Microliter to nanoliter scale amino acid assays of eye fluids

The ocular system is nourished and protected by eye fluids, such as tears, aqueous humor and vitreous humor. The chemical composition of those eye fluids, such as protein, peptides, amino acids, ions and other small molecules reflects metabolism and intercellular communication of the ocular tissues, such as cornea and retina. The changes of chemical composition in eye fluids may be induced by the eye diseases and resulted in pathological metabolism and cellular alterations. The goal of this thesis is to develop analytical methods for amino acid analysis of eye fluid samples from microliter to nanoliter range to investigate the changes of amino acid content corresponding to the physiology of ocular tissues and may provide insights into the progression of eye diseases.;Capillary electrophoresis with laser induced fluorescence detection (CE-LIF) is a well-established analytical method.
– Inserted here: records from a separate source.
(** * A shallow embedding of the AI_CP chess engines.

    Two engines of the repository are embedded: the 2D engine (standard
    8x8 board, full piece-square evaluation, complete undo information
    carried by every move) in [Chess2D], and the 3D engine of
    [threeDChess_raylib.c] (three stacked 8x8 layers) in [Chess3D].

    C [int]s are modelled by [Z]; the two counters that the engines
    increment without bound ([halfmove_clock] and [fullmove_number]) go
    through [wrap_int], the two's-complement wrap of a 32-bit [int] (the C
    standard leaves the overflow of a signed [int] undefined; the wrap is
    what the usual targets do).  Board coordinates stay within [-3, 10] on
    every path of the engines, far from the limits of [int]. *)

From Stdlib Require Import ZArith List Lia Bool String Permutation.
Import ListNotations.
Open Scope Z_scope.

(** ** Shared prelude *)

(** [enum Piece], identical in both engines. *)
Inductive Piece : Type :=
  | EMPTY | PAWN | KNIGHT | BISHOP | ROOK | QUEEN | KING.

Definition piece_eqb (a b : Piece) : bool :=
  match a, b with
  | EMPTY, EMPTY | PAWN, PAWN | KNIGHT, KNIGHT | BISHOP, BISHOP
  | ROOK, ROOK | QUEEN, QUEEN | KING, KING => true
  | _, _ => false
  end.

(** The integer value of an enumerator, used where the C code indexes an
    array by a piece ([piece_values[piece]]). *)
Definition piece_index (p : Piece) : nat :=
  match p with
  | EMPTY => 0 | PAWN => 1 | KNIGHT => 2 | BISHOP => 3
  | ROOK => 4 | QUEEN => 5 | KING => 6
  end%nat.

Definition BOARD_SIZE : Z := 8.
Definition INFINITY : Z := 1000000.

(** Wrap-around of a 32-bit signed [int]. *)
Definition wrap_int (z : Z) : Z := (z + 2147483648) mod 4294967296 - 2147483648.

Definition int_range (z : Z) : Prop := -2147483648 <= z <= 2147483647.

(** In-place update of one cell of an array; an index past the end leaves
    the array as it is (the engines guard every access by
    [is_valid_position]). *)
Fixpoint upd {A : Type} (l : list A) (n : nat) (x : A) : list A :=
  match l, n with
  | [], _ => []
  | _ :: t, O => x :: t
  | h :: t, S n' => h :: upd t n' x
  end.

(** The promotion choices, in the order of the C array [promo_pieces]. *)
Definition promo_pieces : list Piece := [QUEEN; ROOK; BISHOP; KNIGHT].

(** The eight knight jumps, in the order of the C array [knight_moves]. *)
Definition knight_moves : list (Z * Z) :=
  [(2, 1); (2, -1); (-2, 1); (-2, -1); (1, 2); (1, -2); (-1, 2); (-1, -2)].

(** The values taken by a C loop [for (x = -1; x <= 1; x++)]. *)
Definition offsets3 : list Z := [-1; 0; 1].

(** The values taken by a C loop [for (x = -1; x <= 1; x += 2)]. *)
Definition offsets2 : list Z := [-1; 1].

(** The values taken by a C loop [for (x = 0; x < BOARD_SIZE; x++)]. *)
Definition range8 : list Z := [0; 1; 2; 3; 4; 5; 6; 7].

(** [strstr (msg, needle) != NULL]. *)
Definition strstr (msg needle : string) : bool :=
  match String.index 0 needle msg with
  | Some _ => true
  | None => false
  end.

(** ** The 2D engine *)

Module Chess2D.

Definition MAX_MOVES : Z := 256.
Definition MATE_SCORE : Z := INFINITY - 100.

Inductive PlayerColor : Type := PLAYER_WHITE | PLAYER_BLACK | NONE.

Definition color_eqb (a b : PlayerColor) : bool :=
  match a, b with
  | PLAYER_WHITE, PLAYER_WHITE | PLAYER_BLACK, PLAYER_BLACK | NONE, NONE => true
  | _, _ => false
  end.

Record Square : Type := mkSquare { piece : Piece; color : PlayerColor }.

Definition empty_square : Square := mkSquare EMPTY NONE.

(** [struct PreviousState]: what [undo_move] needs.  The two capture
    fields are written by the generator, the others by [make_move]. *)
Record PreviousState : Type := mkPreviousState {
  captured_piece : Piece;
  captured_color : PlayerColor;
  prev_white_castle_kingside : bool;
  prev_white_castle_queenside : bool;
  prev_black_castle_kingside : bool;
  prev_black_castle_queenside : bool;
  prev_en_passant_row : Z;
  prev_en_passant_col : Z;
  prev_halfmove_clock : Z
}.

Record Move : Type := mkMove {
  from_row : Z;
  from_col : Z;
  to_row : Z;
  to_col : Z;
  promotion : Piece;
  score : Z;
  previous_state : PreviousState
}.

(** [struct Board]; [squares] is the 8x8 array in its row-major layout,
    the square of row [r], column [c] being cell [8 * r + c]. *)
Record Board : Type := mkBoard {
  squares : list Square;
  current_player : PlayerColor;
  white_castle_kingside : bool;
  white_castle_queenside : bool;
  black_castle_kingside : bool;
  black_castle_queenside : bool;
  en_passant_row : Z;
  en_passant_col : Z;
  halfmove_clock : Z;
  fullmove_number : Z
}.

Definition is_valid_position (row col : Z) : bool :=
  (0 <=? row) && (row <? BOARD_SIZE) && (0 <=? col) && (col <? BOARD_SIZE).

Definition cell (row col : Z) : nat := Z.to_nat (row * BOARD_SIZE + col).

(** [sqs[row][col]].  Outside the board the C access is undefined; the
    engine never performs it, and the model answers with an empty square. *)
Definition sq_at (sqs : list Square) (row col : Z) : Square :=
  if is_valid_position row col then nth (cell row col) sqs empty_square
  else empty_square.

(** [sqs[row][col] = s]. *)
Definition sq_set (sqs : list Square) (row col : Z) (s : Square) : list Square :=
  if is_valid_position row col then upd sqs (cell row col) s else sqs.

Definition sq (board : Board) (row col : Z) : Square :=
  sq_at (squares board) row col.

Definition opponent_of (c : PlayerColor) : PlayerColor :=
  if color_eqb c PLAYER_WHITE then PLAYER_BLACK else PLAYER_WHITE.

(** *** Board initialisation *)

Definition back_row : list Piece :=
  [ROOK; KNIGHT; BISHOP; QUEEN; KING; BISHOP; KNIGHT; ROOK].

(** [init_board] writes every field and every square of [*board], so its
    result does not depend on what the board held before. *)
Definition init_board : Board :=
  {| squares :=
       map (fun p => mkSquare p PLAYER_BLACK) back_row
       ++ repeat (mkSquare PAWN PLAYER_BLACK) 8
       ++ repeat empty_square 32
       ++ repeat (mkSquare PAWN PLAYER_WHITE) 8
       ++ map (fun p => mkSquare p PLAYER_WHITE) back_row;
     current_player := PLAYER_WHITE;
     white_castle_kingside := true;
     white_castle_queenside := true;
     black_castle_kingside := true;
     black_castle_queenside := true;
     en_passant_row := -1;
     en_passant_col := -1;
     halfmove_clock := 0;
     fullmove_number := 1 |}.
A rapid and reliable separation method is developed for amino acid assays of human vitreous and is used to explore the basic physiology of the retina and for further investigation of the progression in diabetic retinopathy.;An elution method was developed and employed to the Schirmer strip test for tear chemical analysis. This is the first demonstration of CE applied to tear amino acid analysis following a Schirmer strip test. The tear amino acid assay may suggest a new line of research into the very common dry eye syndromes.;A nano-scale manual sample handling method is developed to aliquot rat vitreous perfusate from each rat vitreous sample of low flow push pull perfusion sampling technique for nitrate and amino acid analysis with different detection methods. The rat aqueous humor analysis by an optimized direct sampling method is presented in this thesis as well. Both preliminary results from developed sampling techniques provide exceedingly promising future for developing animal model to understand basic physiology and further applied to investigate the pathogenesis of eye diseases. The methods developed for amino acid assays of eye fluids in this thesis can be widely employed to investigate the physiology of the ocular tissues and to explore the progression of eye diseases in the future.